It's midmorning at the Montessori school in Boulder, Colo., and the crescendoing voices of two boys working on a fire truck puzzle spread through a preschool classroom. Two other boys slap hands in a play fight.
Alik Christianian, a 4-year-old known for keeping the peace, walks away from her colored-pencil stencils to stand between the boys. She holds her arms out like a traffic cop.
"Stop, everybody," Alik says. "Use your words."
"Use your words" is a phrase commonly heard in the classroom, says Boulder Montessori administrator Karen Olson. Alik learned from her teacher that using words is a good way to articulate needs, rather than acting out.
Whether at Montessori or any other school or day-care center, unacceptable physical behavior — biting, hitting and throwing are the big three among toddlers and preschoolers — is par for the course in a typical school year.
Behavior problems are more common today than in the past, experts say, because children are stressed. Adult pressures — a poor economy, a fast-paced lifestyle, an unpredictable world — do not escape children. Some teachers note an increase in stress and anger among students since the Sept. 11 attacks.
But it's important to remember that acting out is normal developmental behavior, especially for tots too young to use their words, teachers say, and there are many easy, creative solutions. For kids who continue unsociable behavior through preschool age, the problem requires a strong collaborative approach between parents and schools.
In some cases, a child may have a developmental problem, such as a speech delay, and act out of frustration. Speech therapy can do wonders, parents say.
For many kids, though, stress is a contributing factor, say teachers and experts such as Jim Fay, co-founder of the Love and Logic Institute — a child-rearing program based in Golden, Colo.
"The world is more chaotic, and kids are experiencing stress that flows downhill from their parents," says Fay, a former principal who has more than 30 years' experience working with kids.
Kids tend to be in day care longer hours as parents work longer days. There is more anger seen taken out in the classroom, teachers say.
So what is a parent, a teacher, an administrator to do?

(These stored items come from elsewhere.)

(* ===== verification/Main.v ===== *)
(** The program ([src/main.go], [src/block/enum_windows.go],
    [src/install.go]): its commands as computations over the files of the
    machine, the undo logs and what has been printed.

    What is outside the repository is a parameter: [OS] says which names
    denote one file, [FuseHost] which callbacks a mounted volume gets,
    [Installer] what the network and the system's installer answer.  A path
    that is not in the map of files cannot be opened. *)
From S2P Require Export Fsck PartTable RedoLog Serve.
From S2P Require BtrfsDevice.

#[export] Existing Instance BtrfsFs.Btrfs_ops.
#[export] Existing Instance BtrfsDevice.Btrfs_over.

(** ** Numbers as text *)
Fixpoint digits (rounds : nat) (n : Z) (acc : list byte) : list byte :=
  match rounds with
  | 0%nat => acc
  | S rounds =>
      let acc := byte.of_Z (48 + n mod 10) :: acc in
      if n / 10 =? 0 then acc else digits rounds (n / 10) acc
  end.

(** The verb [%d]; the numbers are [int]s, of at most 19 digits. *)
Definition itoa (n : Z) : list byte := if n <? 0 then Byte.x2d :: digits 19 (- n) [] else digits 19 n [].

Fixpoint digits_value (s : list byte) (acc : Z) : option Z :=
  match s with
  | [] => Some acc
  | c :: s =>
      let d := byte.unsigned c in
      if (48 <=? d) && (d <=? 57) then digits_value s (acc * 10 + (d - 48)) else None
  end.
(* ===== verification/Commands.v ===== *)
(** The commands of the program: numbers on the command line, which commands
    leave every file as it is, and that mounting a partition changes nothing
    outside it, whatever the host then asks for. *)
From S2P Require Export Main.

(** ** Numbers *)
Lemma unsigned_digit d : 0 <= d <= 9 -> byte.unsigned (byte.of_Z (48 + d)) = 48 + d.
Proof. intros. rewrite byte.unsigned_of_Z. apply Z.mod_small. lia. Qed.

Lemma digit_step d s acc : 0 <= d <= 9 -> digits_value (byte.of_Z (48 + d) :: s) acc = digits_value s (acc * 10 + d).
Proof.
  intros. cbn [digits_value]. rewrite unsigned_digit by done.
  rewrite (proj2 (Z.leb_le 48 _)), (proj2 (Z.leb_le (48 + d) 57)) by lia. cbn [andb]. f_equal. lia.
Qed.

Lemma digits_value_digits rounds n acc :
  0 <= n < 10 ^ Z.of_nat (S rounds) -> digits_value (digits (S rounds) n acc) 0 = digits_value acc n.
Proof.
  revert n acc. induction rounds as [|rounds IH]; intros n acc Hn; cbn [digits];
    pose proof (Z.mod_pos_bound n 10); pose proof (Z.div_mod n 10).
  - assert (E : n / 10 = 0) by (apply Z.div_small; lia). rewrite E. cbn [Z.eqb]. rewrite digit_step by lia. f_equal. lia.
  - destruct (Z.eqb_spec (n / 10) 0) as [E|E]; [rewrite digit_step by lia; f_equal; lia|].
    assert (0 <= n / 10 < 10 ^ Z.of_nat (S rounds)).
    { split; [apply Z.div_pos; lia|]. apply Z.div_lt_upper_bound; [lia|].
      rewrite Nat2Z.inj_succ, Z.pow_succ_r in Hn by lia. lia. }
    etransitivity; [apply IH; lia|]. rewrite digit_step by lia. f_equal. lia.
Qed.

(** The first digit. *)
Lemma digits_head rounds n acc :
  0 <= n -> exists c s, digits (S rounds) n acc = c :: s /\ 48 <= byte.unsigned c <= 57.
Proof.
  revert n acc. induction rounds as [|rounds IH]; intros n acc Hn; cbn [digits];
    pose proof (Z.mod_pos_bound n 10); pose proof (unsigned_digit (n mod 10)).
  - destruct (n / 10 =? 0); do 2 eexists; (split; [done|lia]).
  - destruct (n / 10 =? 0); [do 2 eexists; split; [done|lia]|].
    apply IH. apply Z.div_pos; lia.
Qed.

(** What [%d] prints, [Atoi] reads back: every [int] has one spelling on
    the command line that means it. *)
Lemma Atoi_itoa n : - 2 ^ 63 <= n < 2 ^ 63 -> Atoi (itoa n) = Ok n.
Proof.
  intros Hn. unfold itoa. destruct (Z.ltb_spec n 0).
  - destruct (digits_head 18 (- n) []) as (c & s & E & _); [lia|]. cbn [Atoi].
    rewrite bool_decide_eq_false_2 by (rewrite E; done).
    rewrite digits_value_digits by (cbn; lia). cbn [digits_value].
    rewrite (proj2 (Z.leb_le _ _)) by lia. f_equal. lia.
  - destruct (digits_head 18 n []) as (c & s & E & Hc); [lia|].
    assert (Ea : Atoi (digits 19 n []) =
      match digits_value (digits 19 n []) 0 with
      | None => Err (Errorf "invalid syntax")
      | Some v => if v <? 2 ^ 63 then Ok v else Err (Errorf "value out of range")
      end).
    { rewrite E. unfold Atoi. destruct c; try reflexivity; exfalso; revert Hc; vm_compute; intros [Hc _]; by apply Hc. }
    rewrite Ea, digits_value_digits by (cbn; lia). cbn [digits_value].
    by rewrite (proj2 (Z.ltb_lt _ _)) by lia.
Qed.

(** ** Commands that only read *)
Section reading.
Context {D : Type} `{ReadWriterAt D} {env : Env} {order : MapOrder} `{BtrfsCompress.Codecs}.

(** A mounted file system over the device [d]. *)
Definition mounted_on (d : D) (m : Mounted D) : Prop :=
  match m with
  | MExt4 e => on_fs (fun fs => dev fs = Direct d) e
  | MBtrfs b => BtrfsTree.dev b = d
  end.

#[local] Instance direct_field (d : D) : DeviceField (fun fs => dev fs = Direct d).
Proof. intros fs fs' E. by rewrite E. Qed.
#[local] Instance btrfs_field (d : D) : BtrfsDevice.DeviceOnly (fun b => BtrfsTree.dev b = d).
Proof. intros b b' E. by rewrite E. Qed.

Lemma ext4_mount (d : D) : on_fs (fun fs => dev fs = Direct d) (Ext4.ReadSuperBlock (Ext4.New d)).2.
Proof.
  unfold Ext4.ReadSuperBlock. rewrite modify_bind.
  match goal with |- _ (?m ?e).2 => refine ((_ : preserves (on_fs (fun fs => dev fs = Direct d)) m) e _) end.
  - body_tac.
  - by eexists.
Qed.

Lemma device_of_on (d : D) e : on_fs (fun fs => dev fs = Direct d) e -> device_of e = d.
Proof. intros (fs & E & Ed). unfold device_of. by rewrite E, Ed. Qed.

Lemma btrfs_mount (d : D) : BtrfsTree.dev (BtrfsFs.ReadSuperBlock (BtrfsTree.New d)).2 = d.
Proof. by apply (BtrfsDevice.bd_ReadSuperBlock (fun b => BtrfsTree.dev b = d)). Qed.

(** Looking for a file system changes nothing, and what is found is over the
    device. *)
Lemma openFilesystem_reads (d : D) :
  (openFilesystem d).2 = d /\ match (openFilesystem d).1 with Ok m => mounted_on d m | _ => True end.
Proof.
  unfold openFilesystem. pose proof (ext4_mount d) as He.
  destruct (Ext4.ReadSuperBlock (Ext4.New d)) as [[?|?| |] e]; cbn in He; pose proof (device_of_on d e He) as Ed; [by split..| |by split|by split].
  rewrite Ed. pose proof (btrfs_mount d) as Eb.
  destruct (BtrfsFs.ReadSuperBlock (BtrfsTree.New d)) as [[?|?| |] b]; by split.
Qed.

(** The device and the undo logs as they were. *)
Definition holds (d : D) (l : gmap (list byte) (list byte)) (s : D * Console) : Prop := s.1 = d /\ logs s.2 = l.

Lemma holds_zoom d l {A} (m : M D A) : (m d).2 = d -> preserves (holds d l) (zoom m).
Proof. intros E [d' c] [Ed El]. cbn in Ed, El. subst d'. unfold zoom. destruct (m d) as [r d']. cbn in E. by subst d'. Qed.
Lemma holds_print d l o : preserves (holds d l) (print o).
Proof. by intros [d' c] [E El]. Qed.

Lemma wrap_snd {S A} msg (m : M S A) s : (wrap msg m s).2 = (m s).2.
Proof. unfold wrap. by destruct (m s) as [[?|?| |] ?]. Qed.

(** Run [k] on what is found on the device. *)
Lemma holds_open d l msg {A} (k : Mounted D -> Cmd D A) :
  (forall m, mounted_on d m -> preserves (holds d l) (k m)) ->
  preserves (holds d l) (mbind k (zoom (wrap msg openFilesystem))).
Proof.
  intros Hk [d' c] [Ed El]. cbn in Ed, El. subst d'. destruct (openFilesystem_reads d) as [E Hm].
  unfold mbind, M_bind, zoom, wrap. destruct (openFilesystem d) as [[m|?| |] d']; cbn in E; subst d'; [|done..].
  by apply Hk.
Qed.

Lemma driving_ext4 d e {A} (m : E D A) :
  on_fs (fun fs => dev fs = Direct d) e -> preserves (on_fs (fun fs => dev fs = Direct d)) m -> (driving e device_of m d).2 = d.
Proof. intros He Hm. unfold driving. specialize (Hm e He). destruct (m e) as [r e']. by apply device_of_on. Qed.
Lemma driving_btrfs (d : D) b {A} (m : BtrfsTree.BT D A) :
  BtrfsTree.dev b = d -> preserves (fun b => BtrfsTree.dev b = d) m -> (driving b BtrfsTree.dev m d).2 = d.
Proof. intros Hb Hm. unfold driving. specialize (Hm b Hb). by destruct (m b). Qed.

Lemma holds_readRootDir d l m : mounted_on d m -> preserves (holds d l) (readRootDir m).
Proof.
  intros Hm. apply preserves_bind; [|intros; apply holds_print]. apply holds_zoom. rewrite wrap_snd. destruct m as [e|b].
  - apply driving_ext4; [done|]. cbn [op_Readdir Ext4_ops]. unfold Readdir. body_tac.
  - apply driving_btrfs; [done|]. apply BtrfsDevice.bd_Readdir, btrfs_field.
Qed.

(** A driver that keeps its device, and prints. *)
Definition over_dev {S} (device : S -> D) (d : D) (l : gmap (list byte) (list byte)) (s : S * Console) : Prop :=
  device s.1 = d /\ logs s.2 = l.
Lemma over_dev_zoom {S} (device : S -> D) d l {A} (m : M S A) :
  preserves (fun s => device s = d) m -> preserves (over_dev device d l) (zoom m).
Proof. intros Hm [s c] [Es El]. specialize (Hm s Es). unfold zoom. by destruct (m s). Qed.
Lemma over_dev_print {S} (device : S -> D) d l o : preserves (over_dev device d l) (print o).
Proof. by intros [s c] Hs. Qed.
Lemma holds_driving {S} (device : S -> D) d l s {A} (m : Cmd S A) :
  device s = d -> preserves (over_dev device d l) m -> preserves (holds d l) (driving_cmd s device m).
Proof.
  intros Es Hm [d' c] [Ed El]. unfold driving_cmd. specialize (Hm (s, c) (conj Es El)).
  by destruct (m (s, c)) as [r [s' c']].
Qed.

#[local] Instance fs_device_field (d : D) : DeviceField (fun fs => fs_device fs = d).
Proof. intros fs fs' E. unfold fs_device. by rewrite E. Qed.
#[local] Hint Resolve over_dev_print : pass.

Lemma holds_check d l : preserves (holds d l) (runFsckDevice false).
Proof.
  apply holds_open. intros [e|b] Hm; apply holds_driving.
  - by rewrite (device_of_on d e Hm).
  - unfold check_ext4. pass_tac; apply over_dev_zoom; pass_tac. intros fs Hfs. by rewrite Fsck_reads.
  - done.
  - unfold check_btrfs. pass_tac; apply over_dev_zoom; [unfold BtrfsTree.BlockSize; pass_tac|].
    + by intros b' Hb'.
    + apply BtrfsDevice.bd_Fsck; apply _.
Qed.
End reading.

Section machine.
Context {os : OS} {env : Env} {order : MapOrder} `{BtrfsCompress.Codecs} {fuse : FuseHost} {inst : Installer}.
Variable w : Files.
Variable l : gmap (list byte) (list byte).

(** The files and the undo logs as they were. *)
Definition same (s : Files * Console) : Prop := s.1 = w /\ logs s.2 = l.

Lemma same_say o : preserves same (say o).
Proof. by intros [w' c] [E El]. Qed.
Lemma unchanged_zoom {A} (m : M Files A) : (m w).2 = w -> preserves same (zoom m).
Proof. intros E [w' c] [Ew El]. cbn in Ew, El. subst w'. unfold zoom. destruct (m w) as [r w']. cbn in E. by subst w'. Qed.
#[local] Hint Resolve same_say : pass.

Every child is different, so a response to poor behavior depends on the child's age and a school's or parents' philosophy, experts say. But there are several key points that parents, teachers and school administrators share in a recipe for success. These include:
Adults should not overreact, but react calmly and with a well-thought-out plan. And children ought to be empowered to think for themselves, make choices and realize the consequences of their actions.
Toddlers from 18 months to 2 years old, not surprisingly, will sometimes bite, says Montessori teacher Patty West.
Biting is a sensory experience kids enjoy, experts say, much like a teething puppy. Kids also quickly learn that biting gets them what they want.
"Kids at this young age are egocentric," West says. "They think, 'It feels good to me, so it must feel good all around.' Not until age 4 do they start to understand."
Having two large rooms for toddlers gives them extra space to avoid crowding and unwanted pushing or hitting at Montessori, Olson says.
"Our staff is vigilant," Olson says. Redirecting a child's attention and teaching kids basic words like "help me" or "no" can ward off an incident.
Toni Green, director at Children's World Learning Center near Boulder, agrees. As a teacher of toddlers for seven years, she's had her fair share of kids with behavior issues, she says, including her own son when he was 2.
"He was an awful biter; every day he would take a chunk. It was so frustrating."
It's tough for kids that young to be in a large group setting, she says, noting that conflict usually arises over a popular toy. This year it's the plastic school bus.
And this year, her staff scoured garage sales to find four more buses to limit the sharing — and the fighting.
Green's son was not atypical. He bit out of a desire to sense something in his mouth, Green says. Pinning a rubber hamburger to his shirt, as well as having an assistant teacher by his side for three weeks, made a difference.
Green also asked her son to be part of caring for the child he bit. "Instead of getting to play with the school bus, I'd have him come see the teeth marks, be part of the washing and putting on a Band-Aid."
Green has a lot of empathy for parents going through behavior issues.
"I cried a lot," she says. "He was such a loving kid . . . when he got his way."
Sometimes the biting, as well as shoving or hitting, will continue even among 4- and 5-year-olds. At this stage, kids are given tools to handle conflict on their own, build self-esteem and learn to live in the world, Olson says.
"We are teaching kids problem-solving skills, whether it is how to fit the round peg in the round hole or to handle emotional issues."